The ability to explain automated decision models is critical for gaining trust, maintaining high usage and quality assurance. Users need to understand why certain decisions are made by the model, especially if the decision was wrong. For example, consider your own interactions with your bank. If a transaction is declined, you want customer support to explain why. 

Interpretable models, such as “linear regression” and “decision trees,” offer a better understanding of the features that significantly impact the prediction. One downside of having a “simple” model is that in some cases, it will not have the ability to describe complex structures in the data, such as multiple interactions. However, wise feature engineering and feature selection can offer high performance while keeping a model “lean” and interpretable. 

Today, advances in hardware are offering more computational power and machine learning (ML) algorithms are built to run efficiently in parallel on multiple machines. This increases the usage of more complex ML algorithms such as “deep learning” and “XGBoost.” In cases where the data has a complex structure, these models can provide higher accuracy.

Explaining the path that leads to the decision for these models is hard. However, new developments such as “Model-agnostic” methods are enabling us to “peek under the hood” of the models, making it easier to understand the contribution of the different features to the prediction.

Understanding the RSA Risk Engine

The RSA Risk Engine helps our customers achieve fraud detection reaching 97 percent, with transaction intervention of 5 percent or less, allowing for more detection with less customer friction. It is based on the Naïve Bayes algorithm, which is highly scalable, efficient and reliable, combined with RSA Fraud & Risk Intelligence’s domain expertise and a variety of sources of information. The RSA Risk Engine assigns a unique risk score to every digital transaction.
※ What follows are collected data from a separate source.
(** The names a pipeline may treat specially, whatever the options. *)
Definition trigger (fam : Family) (name : string) : bool :=
  match fam with
  | FamilyA => bool_decide (name = "xl/vbaProject.bin")
               || bool_decide (name = "xl/workbook.xml")
  | FamilyB => bool_decide (name = "content.xml")
  end.

Definition sanitize (fam : Family) (fs : gmap string File)
  (input output : string)
  (remove_macros remove_hidden_sheets overwrite : bool) (now : DateTime)
  : bool * gmap string File :=
  match fam with
  | FamilyA => sanitize_xlsx fs input output
                 remove_macros remove_hidden_sheets overwrite now
  | FamilyB => sanitize_ods fs input output
                 remove_macros remove_hidden_sheets overwrite now
  end.

Definition emit (fam : Family) (remove_macros remove_hidden_sheets : bool)
  (now : DateTime) (item : ZipInfo) (b : bytes) : list Entry :=
  match fam with
  | FamilyA => xlsx_emit remove_macros remove_hidden_sheets now item b
  | FamilyB => ods_emit remove_hidden_sheets now item b
  end.

Definition rewrite_descriptor (fam : Family) (content : bytes)
  : result bytes :=
  match fam with
  | FamilyA => rewrite_workbook content
  | FamilyB => rewrite_content content
  end.

End Sanitizer.

(** ** Observations on archives used in the statements *)

Module Obs.
Import Zip.

(** Member names with their payloads, in order: an archive without its
    per-member metadata. *)
Definition contents (c : Container) : list (string * bytes) :=
  map (fun e => (filename (info e), data e)) c.

(** A member as it is found in the destination after a verbatim copy. *)
Definition copied (e : Entry) : Entry :=
  {| info := stored (info e); data := data e |}.

(** Member names are unique (the data model's container invariant). *)
Definition unique_names (c : Container) : Prop := NoDup (namelist c).

(** The destination may be written: it is absent or [--overwrite] is set. *)
Definition writable (fs : gmap string File) (output : string)
  (overwrite : bool) : Prop :=
  fs !! output = None ∨ overwrite = true.

(** An iteration appends at most one member, under the name it was given. *)
Definition keeps_name (emit : ZipInfo → bytes → list Entry) : Prop :=
  ∀ item b, namelist (emit item b) `sublist_of` [filename item].

(** The serialization of what [b] parses to parses back to the same tree. *)
Definition reparses_on (fromstring : bytes → result ET.Element)
  (tostring : ET.Element → bytes) (b : bytes) : Prop :=
  ∀ t, fromstring b = Ok t → fromstring (tostring t) = Ok t.



(** No member carries the macro binary's name. *)
Definition macro_free (c : Container) : Prop :=
  "xl/vbaProject.bin" ∉ namelist c.

(** [tostring] output parses back to the tree it came from (a property of
    the XML library, assumed where a second run reads a first run's output). *)
Definition reparses (fromstring : bytes → result ET.Element)
  (tostring : ET.Element → bytes) : Prop :=
  ∀ b t, fromstring b = Ok t → fromstring (tostring t) = Ok t.

End Obs.

(** ** Sample documents, archives and a disk

    Concrete inputs on which the statements below are evaluated.  The
    stand-ins for the library parsers know the sample documents only:
    [fromstring] looks a byte string up in a table, [tostring] prints tag
    and attributes. *)

Module Fixture.
Import ET Zip.

#[local] Instance byte_eq_dec : EqDecision byte := Byte.byte_eq_dec.

Definition text (s : string) : bytes := String.list_byte_of_string s.

Definition clark (uri local : string) : string :=
  "{" +:+ uri +:+ "}" +:+ local.

Definition office_ns : string :=
  "urn:oasis:names:tc:opendocument:xmlns:office:1.0".

Definition sheet (name id : string) (state : option string) : Element :=
  Elem (clark Pruner.xlsx_ns "sheet")
       ([("name", name); ("sheetId", id)]
        ++ match state with Some s => [("state", s)] | None => [] end)
       None None [].

Definition workbook_of (sheets : list Element) : Element :=
  Elem (clark Pruner.xlsx_ns "workbook") [] None None
       [Elem (clark Pruner.xlsx_ns "sheets") [] None None sheets].

(** Three sheets, the second one hidden. *)
Definition hidden_workbook : Element :=
  workbook_of [sheet "Data" "1" None;
               sheet "Secret" "2" (Some "hidden");
               sheet "Summary" "3" None].

Definition hidden_workbook_xml : bytes :=
  text ("<workbook xmlns='http://schemas.openxmlformats.org/spreadsheetml/2006/main'><sheets>"
        +:+ "<sheet name='Data' sheetId='1'/>"
        +:+ "<sheet name='Secret' sheetId='2' state='hidden'/>"
        +:+ "<sheet name='Summary' sheetId='3'/>"
        +:+ "</sheets></workbook>").

(** Two sheets, both visible. *)
Definition visible_workbook : Element :=
  workbook_of [sheet "Data" "1" None; sheet "Summary" "3" None].

Definition visible_workbook_xml : bytes :=
  text ("<workbook xmlns='http://schemas.openxmlformats.org/spreadsheetml/2006/main'><sheets>"
        +:+ "<sheet name='Data' sheetId='1'/>"
        +:+ "<sheet name='Summary' sheetId='3'/>"
        +:+ "</sheets></workbook>").

Definition table (name : string) (display : option string) : Element :=
  Elem (clark Pruner.ods_table_ns "table")
       ([(clark Pruner.ods_table_ns "name", name)]
        ++ match display with
           | Some d => [(clark Pruner.ods_table_ns "display", d)]
           | None => []
           end)
       None None [].

(** Two tables, the second one with [table:display='false']. *)
Definition hidden_content : Element :=
  Elem (clark office_ns "document-content") [] None None
       [Elem (clark office_ns "body") [] None None
             [Elem (clark office_ns "spreadsheet") [] None None
                   [table "Sheet1" None; table "Hidden" (Some "false")]]].

Definition hidden_content_xml : bytes :=
  text ("<office:document-content"
        +:+ " xmlns:office='urn:oasis:names:tc:opendocument:xmlns:office:1.0'"
        +:+ " xmlns:table='urn:oasis:names:tc:opendocument:xmlns:table:1.0'>"
        +:+ "<office:body><office:spreadsheet>"
        +:+ "<table:table table:name='Sheet1'/>"
        +:+ "<table:table table:name='Hidden' table:display='false'/>"
        +:+ "</office:spreadsheet></office:body></office:document-content>").

Definition print_attribute (kv : string * string) : string :=
  " " +:+ kv.1 +:+ "='" +:+ kv.2 +:+ "'".

Fixpoint print (e : Element) : string :=
  match e with
  | Elem t a _ _ cs =>
      "<" +:+ t +:+ String.concat "" (map print_attribute a) +:+ ">"
      +:+ String.concat "" (map print cs) +:+ "</" +:+ t +:+ ">"
  end.

Definition tostring (e : Element) : bytes := text (print e).

Definition documents : list (bytes * Element) :=
  [(hidden_workbook_xml, hidden_workbook);
   (visible_workbook_xml, visible_workbook);
   (hidden_content_xml, hidden_content);
   (tostring hidden_workbook, hidden_workbook);
   (tostring visible_workbook, visible_workbook);
   (tostring hidden_content, hidden_content)].

Fixpoint lookup_document (b : bytes) (docs : list (bytes * Element))
  : result Element :=
  match docs with
  | [] => Raise ParseError
  | (b', t) :: docs' =>
      if bool_decide (b = b') then Ok t else lookup_document b docs'
  end.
The risk score and the risk policy set by the organization determine whether a user is challenged with step-up authentication. The RSA Risk Engine provides interpretability by pinpointing the most significant risk contributors of each transaction in a clear and simple way. This allows for a deeper understanding and easier analysis. 
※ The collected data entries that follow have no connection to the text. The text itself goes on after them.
(** * Seller "View Profile" page (src/app/seller/view-profile/page.tsx)

    A shallow embedding of the React component [ViewProfilePage]: its three
    pieces of view state, the fetch-on-mount effect [fetchProfile] with its
    try / catch / finally, the [handleLogout] handler and the JSX tree the
    component returns.

    Conventions.
    - A JavaScript string is a [string] holding the bytes of its UTF-8
      encoding: a code unit below 0x80 is one byte, another code unit of the
      basic plane two or three bytes (an unpaired surrogate in the three-byte
      form, as in WTF-8), a surrogate pair four bytes. Equality, emptiness
      and concatenation of JavaScript strings are those of the byte strings;
      [s || d] and the test [s ? _ : _] on a string go through [Js.truthy]
      (the empty string is falsy); [charAt] counts UTF-16 code units
      ([Js.charAt0]).
    - [null] / [undefined] / an absent optional field are [None].
    - The collaborators that the page imports (router, toast, console,
      localStorage, getSellerProfile, useAuth) are not part of this file's
      source: each call to one of them is recorded, in program order, as an
      [Event] of the run; what [localStorage.getItem] answers and how the
      promise of [getSellerProfile] settles are inputs ([Env]). *)

From Stdlib Require Import String List Bool Ascii NArith.
Import ListNotations.
Open Scope string_scope.
Open Scope list_scope.

(** ** JavaScript truthiness on strings *)

Module Js.

(** [!!s] for a string [s]. *)
Definition truthy (s : string) : bool :=
  match s with
  | EmptyString => false
  | String _ _ => true
  end.

(** [!!v] for [v : string | null | undefined]. *)
Definition truthy_opt (v : option string) : bool :=
  match v with
  | Some s => truthy s
  | None => false
  end.

(** [v || d] for [v : string | null | undefined] and a string [d]. *)
Definition or_else (v : option string) (d : string) : string :=
  match v with
  | Some s => if truthy s then s else d
  | None => d
  end.

(** The high surrogate of the code point above the basic plane whose UTF-8
    encoding is the four bytes [b0 b1 b2 b3], as a one-unit string (the
    three-byte form of a surrogate): the code point is
    [(b0 mod 8) * 2^18 + (b1 mod 64) * 2^12 + (b2 mod 64) * 2^6 + b3 mod 64],
    and its high surrogate is [0xD800 + (code point - 0x10000) / 2^10]. *)
Definition highSurrogate (b0 b1 b2 b3 : ascii) : string :=
  let cp := ((N_of_ascii b0 mod 8) * 262144
             + (N_of_ascii b1 mod 64) * 4096
             + (N_of_ascii b2 mod 64) * 64
             + N_of_ascii b3 mod 64)%N in
  let h := ((cp - 65536) / 1024)%N in
  String (ascii_of_N 237)
    (String (ascii_of_N (160 + h / 64))
       (String (ascii_of_N (128 + h mod 64)) EmptyString)).

(** [s.charAt(0)]: the first UTF-16 code unit of [s] as a string, and the
    empty string when [s] is empty. The lead byte tells how the first code
    unit is stored: in one byte (below 0xC0), in two (below 0xE0) or in
    three (below 0xF0) bytes, which are then the result; a lead byte from
    0xF0 on starts the four bytes of a surrogate pair, whose first unit is
    its high surrogate. (A byte string cut short inside a sequence encodes
    no JavaScript string; the bytes there are kept.) *)
Definition charAt0 (s : string) : string :=
  match s with
  | EmptyString => EmptyString
  | String b0 rest =>
      if (N_of_ascii b0 <? 192)%N then String b0 EmptyString
      else if (N_of_ascii b0 <? 224)%N then substring 0 2 s
      else if (N_of_ascii b0 <? 240)%N then substring 0 3 s
      else match rest with
           | String b1 (String b2 (String b3 _)) => highSurrogate b0 b1 b2 b3
           | _ => s
           end
  end.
Below is a visual illustration of what the RSA Risk Engine takes into account:

Accuracy and interpretability are critical for decision-based algorithms

In just the past year, there have been countless examples of algorithms failing to deliver accurate information, demonstrating dangerous bias, being manipulated by end-users and more. These examples underscore that machine learning algorithms are imperfect, but their flaws need to be understood to help improve them in the future. 

It’s critical to achieve high accuracy while being able to interpret the results of machine learning decision-based models. When it comes to fraud prevention, the RSA Risk Engine is a leader in achieving high accuracy while enabling the ability to easily interpret the results.